[Opening Source material section]

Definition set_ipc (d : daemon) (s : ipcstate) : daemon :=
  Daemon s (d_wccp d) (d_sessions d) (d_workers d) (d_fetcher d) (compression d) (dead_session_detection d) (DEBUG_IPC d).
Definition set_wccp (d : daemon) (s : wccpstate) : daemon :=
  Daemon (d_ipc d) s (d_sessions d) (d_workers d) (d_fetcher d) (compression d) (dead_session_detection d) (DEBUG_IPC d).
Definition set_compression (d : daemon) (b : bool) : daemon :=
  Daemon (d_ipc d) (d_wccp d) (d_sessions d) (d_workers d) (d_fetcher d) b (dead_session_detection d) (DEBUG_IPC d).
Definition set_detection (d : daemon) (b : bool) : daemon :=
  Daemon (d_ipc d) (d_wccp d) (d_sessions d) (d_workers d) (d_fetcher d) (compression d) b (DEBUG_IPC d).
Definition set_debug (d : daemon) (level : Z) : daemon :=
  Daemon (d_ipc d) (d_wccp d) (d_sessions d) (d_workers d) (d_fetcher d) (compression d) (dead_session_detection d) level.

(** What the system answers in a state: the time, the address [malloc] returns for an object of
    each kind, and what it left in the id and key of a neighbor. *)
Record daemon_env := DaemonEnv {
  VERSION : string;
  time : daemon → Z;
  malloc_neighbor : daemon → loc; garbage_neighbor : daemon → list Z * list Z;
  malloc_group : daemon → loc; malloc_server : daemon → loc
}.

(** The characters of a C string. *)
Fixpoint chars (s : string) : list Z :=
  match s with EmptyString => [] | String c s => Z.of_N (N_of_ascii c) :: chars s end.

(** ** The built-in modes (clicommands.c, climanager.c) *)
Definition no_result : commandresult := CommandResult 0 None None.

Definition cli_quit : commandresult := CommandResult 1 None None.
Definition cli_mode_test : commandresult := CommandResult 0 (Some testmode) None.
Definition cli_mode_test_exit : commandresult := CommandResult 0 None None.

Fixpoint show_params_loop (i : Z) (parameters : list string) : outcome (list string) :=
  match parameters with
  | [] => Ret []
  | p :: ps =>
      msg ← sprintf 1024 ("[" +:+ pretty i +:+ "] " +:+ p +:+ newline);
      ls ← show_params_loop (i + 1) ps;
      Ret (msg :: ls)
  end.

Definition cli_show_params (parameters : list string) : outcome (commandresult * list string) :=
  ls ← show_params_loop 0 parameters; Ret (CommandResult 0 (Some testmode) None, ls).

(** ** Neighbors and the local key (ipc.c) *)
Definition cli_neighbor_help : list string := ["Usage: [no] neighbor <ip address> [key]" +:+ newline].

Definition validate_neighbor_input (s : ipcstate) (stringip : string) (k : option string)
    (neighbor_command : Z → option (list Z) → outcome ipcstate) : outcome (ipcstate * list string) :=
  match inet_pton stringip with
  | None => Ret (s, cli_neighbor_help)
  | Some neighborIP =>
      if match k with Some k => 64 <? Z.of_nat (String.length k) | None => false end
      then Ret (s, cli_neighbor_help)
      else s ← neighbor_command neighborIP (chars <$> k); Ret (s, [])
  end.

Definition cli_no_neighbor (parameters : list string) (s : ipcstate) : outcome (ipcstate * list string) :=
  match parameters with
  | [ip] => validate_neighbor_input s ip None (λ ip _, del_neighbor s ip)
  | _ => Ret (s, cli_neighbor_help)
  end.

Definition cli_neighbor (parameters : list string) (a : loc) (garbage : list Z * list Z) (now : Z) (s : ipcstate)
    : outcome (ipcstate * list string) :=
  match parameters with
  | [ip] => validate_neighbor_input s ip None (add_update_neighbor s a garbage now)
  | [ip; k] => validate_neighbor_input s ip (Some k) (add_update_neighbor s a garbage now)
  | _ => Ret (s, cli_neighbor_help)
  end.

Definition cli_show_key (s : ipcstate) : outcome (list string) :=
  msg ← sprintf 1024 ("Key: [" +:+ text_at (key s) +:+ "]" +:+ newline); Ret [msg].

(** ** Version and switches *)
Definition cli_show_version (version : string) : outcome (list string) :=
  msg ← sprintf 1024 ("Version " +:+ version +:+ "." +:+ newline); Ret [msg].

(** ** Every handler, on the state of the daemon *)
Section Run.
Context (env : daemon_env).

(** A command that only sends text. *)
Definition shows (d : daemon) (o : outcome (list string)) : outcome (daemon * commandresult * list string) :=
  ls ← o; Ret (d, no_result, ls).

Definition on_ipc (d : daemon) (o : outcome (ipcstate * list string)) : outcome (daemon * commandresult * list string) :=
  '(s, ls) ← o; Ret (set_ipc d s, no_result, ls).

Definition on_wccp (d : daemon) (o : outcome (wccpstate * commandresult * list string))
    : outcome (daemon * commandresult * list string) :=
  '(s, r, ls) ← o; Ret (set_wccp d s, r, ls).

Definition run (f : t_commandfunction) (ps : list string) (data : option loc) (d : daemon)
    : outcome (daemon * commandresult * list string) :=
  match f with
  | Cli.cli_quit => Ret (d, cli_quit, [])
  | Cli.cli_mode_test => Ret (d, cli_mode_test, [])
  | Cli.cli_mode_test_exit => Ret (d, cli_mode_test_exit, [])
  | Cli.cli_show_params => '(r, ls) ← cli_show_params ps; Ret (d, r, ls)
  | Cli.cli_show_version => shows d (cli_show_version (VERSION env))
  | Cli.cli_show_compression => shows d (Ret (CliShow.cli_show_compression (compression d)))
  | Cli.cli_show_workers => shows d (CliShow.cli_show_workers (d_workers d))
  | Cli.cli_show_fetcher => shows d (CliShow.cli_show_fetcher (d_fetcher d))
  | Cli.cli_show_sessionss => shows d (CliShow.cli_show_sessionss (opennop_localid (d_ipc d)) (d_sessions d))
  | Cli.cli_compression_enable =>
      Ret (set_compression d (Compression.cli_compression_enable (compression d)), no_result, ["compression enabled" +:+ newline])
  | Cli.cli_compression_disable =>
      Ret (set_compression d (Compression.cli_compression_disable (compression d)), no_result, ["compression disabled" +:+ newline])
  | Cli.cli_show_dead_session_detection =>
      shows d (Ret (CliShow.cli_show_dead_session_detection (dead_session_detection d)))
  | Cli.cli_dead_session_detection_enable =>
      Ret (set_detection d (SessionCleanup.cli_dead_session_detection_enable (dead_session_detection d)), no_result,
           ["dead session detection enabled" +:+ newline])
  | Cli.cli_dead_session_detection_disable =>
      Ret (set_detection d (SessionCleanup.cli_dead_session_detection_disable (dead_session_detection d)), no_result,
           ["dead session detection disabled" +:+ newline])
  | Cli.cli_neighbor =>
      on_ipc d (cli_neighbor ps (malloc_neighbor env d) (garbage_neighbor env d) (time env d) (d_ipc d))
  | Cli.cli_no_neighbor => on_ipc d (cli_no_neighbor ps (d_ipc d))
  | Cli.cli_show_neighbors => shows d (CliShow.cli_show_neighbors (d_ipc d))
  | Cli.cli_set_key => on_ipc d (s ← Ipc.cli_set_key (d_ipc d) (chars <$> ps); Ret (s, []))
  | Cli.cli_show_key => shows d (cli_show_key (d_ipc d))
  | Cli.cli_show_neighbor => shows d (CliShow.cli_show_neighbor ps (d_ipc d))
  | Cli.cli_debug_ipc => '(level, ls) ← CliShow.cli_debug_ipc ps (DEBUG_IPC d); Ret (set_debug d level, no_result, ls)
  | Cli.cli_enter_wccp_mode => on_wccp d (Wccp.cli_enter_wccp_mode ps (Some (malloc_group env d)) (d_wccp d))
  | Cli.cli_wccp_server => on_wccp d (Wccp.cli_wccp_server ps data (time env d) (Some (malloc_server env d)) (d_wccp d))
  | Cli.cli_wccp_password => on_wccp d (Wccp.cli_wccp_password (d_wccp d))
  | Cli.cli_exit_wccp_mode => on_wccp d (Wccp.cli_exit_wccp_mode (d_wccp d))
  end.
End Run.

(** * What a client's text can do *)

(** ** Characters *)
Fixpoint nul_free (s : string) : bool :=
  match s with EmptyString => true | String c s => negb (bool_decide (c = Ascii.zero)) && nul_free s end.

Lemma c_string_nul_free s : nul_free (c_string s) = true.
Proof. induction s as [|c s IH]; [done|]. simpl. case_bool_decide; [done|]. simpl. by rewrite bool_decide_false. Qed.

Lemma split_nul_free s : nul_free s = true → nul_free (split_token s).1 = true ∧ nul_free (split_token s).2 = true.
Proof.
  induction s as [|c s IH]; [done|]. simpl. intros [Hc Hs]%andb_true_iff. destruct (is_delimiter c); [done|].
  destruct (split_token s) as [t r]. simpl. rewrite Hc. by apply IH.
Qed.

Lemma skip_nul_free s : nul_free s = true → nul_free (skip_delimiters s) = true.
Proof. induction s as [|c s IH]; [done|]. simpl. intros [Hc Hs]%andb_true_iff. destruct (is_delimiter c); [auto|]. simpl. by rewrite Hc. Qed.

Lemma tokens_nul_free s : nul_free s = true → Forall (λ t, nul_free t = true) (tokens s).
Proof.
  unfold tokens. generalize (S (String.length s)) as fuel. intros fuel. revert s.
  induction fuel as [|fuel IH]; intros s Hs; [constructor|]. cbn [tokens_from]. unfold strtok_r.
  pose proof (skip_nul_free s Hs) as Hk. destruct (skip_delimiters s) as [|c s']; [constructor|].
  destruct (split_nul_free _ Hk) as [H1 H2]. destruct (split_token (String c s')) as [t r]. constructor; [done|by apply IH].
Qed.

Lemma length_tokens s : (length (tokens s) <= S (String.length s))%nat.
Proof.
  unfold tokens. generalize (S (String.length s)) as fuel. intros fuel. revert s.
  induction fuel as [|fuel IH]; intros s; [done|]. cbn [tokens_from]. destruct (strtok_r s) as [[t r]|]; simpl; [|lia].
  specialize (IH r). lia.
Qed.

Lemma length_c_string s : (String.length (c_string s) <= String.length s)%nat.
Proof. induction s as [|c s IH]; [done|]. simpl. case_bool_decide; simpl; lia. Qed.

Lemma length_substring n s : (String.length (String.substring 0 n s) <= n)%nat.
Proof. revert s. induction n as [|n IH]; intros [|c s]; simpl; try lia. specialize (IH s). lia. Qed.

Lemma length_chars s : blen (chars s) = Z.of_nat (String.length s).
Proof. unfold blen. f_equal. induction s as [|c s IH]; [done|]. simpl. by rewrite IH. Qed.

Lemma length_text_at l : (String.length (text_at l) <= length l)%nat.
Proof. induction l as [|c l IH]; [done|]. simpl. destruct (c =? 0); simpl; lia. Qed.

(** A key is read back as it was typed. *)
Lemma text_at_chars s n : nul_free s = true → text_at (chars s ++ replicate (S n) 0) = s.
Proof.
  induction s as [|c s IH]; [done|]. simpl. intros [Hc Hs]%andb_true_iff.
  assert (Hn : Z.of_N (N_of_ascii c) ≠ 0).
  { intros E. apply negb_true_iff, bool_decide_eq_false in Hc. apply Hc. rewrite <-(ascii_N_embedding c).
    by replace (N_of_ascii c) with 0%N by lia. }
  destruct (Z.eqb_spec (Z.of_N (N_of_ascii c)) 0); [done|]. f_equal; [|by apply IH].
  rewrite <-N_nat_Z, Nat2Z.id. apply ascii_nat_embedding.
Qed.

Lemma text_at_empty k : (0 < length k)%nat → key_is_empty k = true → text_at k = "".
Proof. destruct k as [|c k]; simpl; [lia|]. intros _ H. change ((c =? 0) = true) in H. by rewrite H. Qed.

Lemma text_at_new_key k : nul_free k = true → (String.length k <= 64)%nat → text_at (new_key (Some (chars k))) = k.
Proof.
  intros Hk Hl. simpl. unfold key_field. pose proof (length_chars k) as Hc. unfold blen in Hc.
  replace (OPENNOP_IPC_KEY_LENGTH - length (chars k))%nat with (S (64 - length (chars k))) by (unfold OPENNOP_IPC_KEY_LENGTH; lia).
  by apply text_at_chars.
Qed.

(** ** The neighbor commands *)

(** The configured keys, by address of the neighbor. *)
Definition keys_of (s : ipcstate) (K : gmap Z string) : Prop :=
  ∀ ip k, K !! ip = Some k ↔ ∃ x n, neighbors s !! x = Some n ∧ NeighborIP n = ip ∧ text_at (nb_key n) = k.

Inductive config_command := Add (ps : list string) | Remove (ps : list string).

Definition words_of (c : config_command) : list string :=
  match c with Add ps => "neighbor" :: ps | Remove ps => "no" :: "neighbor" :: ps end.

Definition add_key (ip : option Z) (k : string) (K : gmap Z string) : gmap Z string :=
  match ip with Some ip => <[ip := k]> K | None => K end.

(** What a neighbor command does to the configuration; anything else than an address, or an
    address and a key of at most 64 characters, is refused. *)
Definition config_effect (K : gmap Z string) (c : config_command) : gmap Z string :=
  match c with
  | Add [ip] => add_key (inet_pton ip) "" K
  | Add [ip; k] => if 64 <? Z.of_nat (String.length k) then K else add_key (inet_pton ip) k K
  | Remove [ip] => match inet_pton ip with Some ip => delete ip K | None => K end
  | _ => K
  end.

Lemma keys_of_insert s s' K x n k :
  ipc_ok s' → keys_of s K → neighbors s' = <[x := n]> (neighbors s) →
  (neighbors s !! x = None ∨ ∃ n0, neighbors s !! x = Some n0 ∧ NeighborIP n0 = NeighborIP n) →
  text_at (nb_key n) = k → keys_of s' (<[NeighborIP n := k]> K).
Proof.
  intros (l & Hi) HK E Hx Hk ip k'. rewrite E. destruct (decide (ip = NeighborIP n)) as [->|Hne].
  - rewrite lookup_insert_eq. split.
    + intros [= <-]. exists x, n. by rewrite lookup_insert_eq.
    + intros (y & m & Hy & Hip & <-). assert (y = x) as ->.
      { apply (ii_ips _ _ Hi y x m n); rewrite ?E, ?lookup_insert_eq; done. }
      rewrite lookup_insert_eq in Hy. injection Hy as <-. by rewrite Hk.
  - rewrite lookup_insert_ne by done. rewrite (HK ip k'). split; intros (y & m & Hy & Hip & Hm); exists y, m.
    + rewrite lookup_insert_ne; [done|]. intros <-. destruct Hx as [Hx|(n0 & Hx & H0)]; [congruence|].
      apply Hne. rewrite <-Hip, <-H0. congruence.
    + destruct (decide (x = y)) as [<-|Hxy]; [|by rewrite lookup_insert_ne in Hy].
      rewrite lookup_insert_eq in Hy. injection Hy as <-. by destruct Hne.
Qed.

[Closing Source material section]
[Opening Source material section]

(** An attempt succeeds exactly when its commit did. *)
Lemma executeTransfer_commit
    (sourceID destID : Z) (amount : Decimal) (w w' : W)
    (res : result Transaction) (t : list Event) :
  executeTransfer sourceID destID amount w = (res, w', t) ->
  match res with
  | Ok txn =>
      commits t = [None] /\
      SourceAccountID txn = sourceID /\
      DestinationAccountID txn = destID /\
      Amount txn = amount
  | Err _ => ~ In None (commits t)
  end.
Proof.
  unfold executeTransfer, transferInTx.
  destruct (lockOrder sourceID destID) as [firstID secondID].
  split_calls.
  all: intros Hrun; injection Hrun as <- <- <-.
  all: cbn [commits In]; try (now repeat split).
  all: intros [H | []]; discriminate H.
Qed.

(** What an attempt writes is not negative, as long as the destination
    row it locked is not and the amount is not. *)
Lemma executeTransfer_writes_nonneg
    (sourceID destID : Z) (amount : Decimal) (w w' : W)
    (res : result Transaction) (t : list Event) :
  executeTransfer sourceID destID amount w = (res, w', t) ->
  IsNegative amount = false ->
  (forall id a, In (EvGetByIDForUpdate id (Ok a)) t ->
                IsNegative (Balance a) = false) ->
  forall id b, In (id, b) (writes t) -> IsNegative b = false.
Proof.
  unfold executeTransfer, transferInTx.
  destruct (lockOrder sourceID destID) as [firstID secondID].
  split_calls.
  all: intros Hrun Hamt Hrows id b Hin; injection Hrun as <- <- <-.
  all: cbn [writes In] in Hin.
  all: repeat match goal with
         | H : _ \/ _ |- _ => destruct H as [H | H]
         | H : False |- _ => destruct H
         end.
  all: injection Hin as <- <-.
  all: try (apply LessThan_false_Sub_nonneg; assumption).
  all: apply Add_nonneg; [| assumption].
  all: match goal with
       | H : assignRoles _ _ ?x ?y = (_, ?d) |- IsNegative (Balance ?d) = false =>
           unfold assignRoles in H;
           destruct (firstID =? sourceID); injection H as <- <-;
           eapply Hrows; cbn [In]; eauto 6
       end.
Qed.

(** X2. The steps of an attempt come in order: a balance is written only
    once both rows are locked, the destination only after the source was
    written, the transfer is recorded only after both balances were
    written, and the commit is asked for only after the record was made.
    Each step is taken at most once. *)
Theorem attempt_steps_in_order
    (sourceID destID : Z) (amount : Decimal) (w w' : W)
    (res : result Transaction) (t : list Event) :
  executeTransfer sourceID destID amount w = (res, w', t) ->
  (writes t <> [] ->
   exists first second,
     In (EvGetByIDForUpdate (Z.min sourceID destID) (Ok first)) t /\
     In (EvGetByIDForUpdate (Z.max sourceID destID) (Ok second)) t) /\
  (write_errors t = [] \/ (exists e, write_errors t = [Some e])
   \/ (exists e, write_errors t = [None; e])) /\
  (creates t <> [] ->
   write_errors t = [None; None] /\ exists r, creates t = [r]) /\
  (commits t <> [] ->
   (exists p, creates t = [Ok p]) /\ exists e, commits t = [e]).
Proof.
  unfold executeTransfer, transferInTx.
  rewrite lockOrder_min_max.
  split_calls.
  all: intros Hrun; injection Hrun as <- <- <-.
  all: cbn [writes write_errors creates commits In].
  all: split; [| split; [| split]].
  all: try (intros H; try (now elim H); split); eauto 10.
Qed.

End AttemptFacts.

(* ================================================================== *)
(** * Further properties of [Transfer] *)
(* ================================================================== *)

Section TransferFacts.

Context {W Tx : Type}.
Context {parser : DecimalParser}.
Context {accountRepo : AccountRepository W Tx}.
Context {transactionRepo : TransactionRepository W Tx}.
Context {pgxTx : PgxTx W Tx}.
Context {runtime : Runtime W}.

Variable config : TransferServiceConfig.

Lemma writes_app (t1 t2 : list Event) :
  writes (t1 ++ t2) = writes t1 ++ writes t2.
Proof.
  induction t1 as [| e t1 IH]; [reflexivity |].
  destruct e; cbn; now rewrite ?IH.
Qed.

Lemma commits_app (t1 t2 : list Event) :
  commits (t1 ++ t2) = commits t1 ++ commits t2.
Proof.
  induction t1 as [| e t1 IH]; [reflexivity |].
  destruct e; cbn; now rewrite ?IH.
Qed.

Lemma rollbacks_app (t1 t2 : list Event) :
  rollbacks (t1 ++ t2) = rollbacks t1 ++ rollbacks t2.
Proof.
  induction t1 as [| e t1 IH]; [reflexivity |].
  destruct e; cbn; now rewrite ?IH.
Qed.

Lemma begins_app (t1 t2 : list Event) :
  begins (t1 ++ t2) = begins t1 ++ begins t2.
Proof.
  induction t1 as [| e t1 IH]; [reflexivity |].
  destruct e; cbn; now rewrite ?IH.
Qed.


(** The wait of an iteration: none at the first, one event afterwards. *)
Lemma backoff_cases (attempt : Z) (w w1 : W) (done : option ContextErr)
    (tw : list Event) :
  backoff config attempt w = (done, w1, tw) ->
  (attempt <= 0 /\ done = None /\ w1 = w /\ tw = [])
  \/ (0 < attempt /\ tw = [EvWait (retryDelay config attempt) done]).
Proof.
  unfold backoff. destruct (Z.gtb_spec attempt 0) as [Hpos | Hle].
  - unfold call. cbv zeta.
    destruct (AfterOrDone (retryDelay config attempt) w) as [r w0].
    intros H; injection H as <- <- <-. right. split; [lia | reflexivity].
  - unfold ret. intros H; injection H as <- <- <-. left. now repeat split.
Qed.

[Closing Source material section]

**Directions**
List all lines above in which the string "congruence" appears.

**Result for this exercise**
    + rewrite lookup_insert_ne; [done|]. intros <-. destruct Hx as [Hx|(n0 & Hx & H0)]; [congruence|].
      apply Hne. rewrite <-Hip, <-H0. congruence.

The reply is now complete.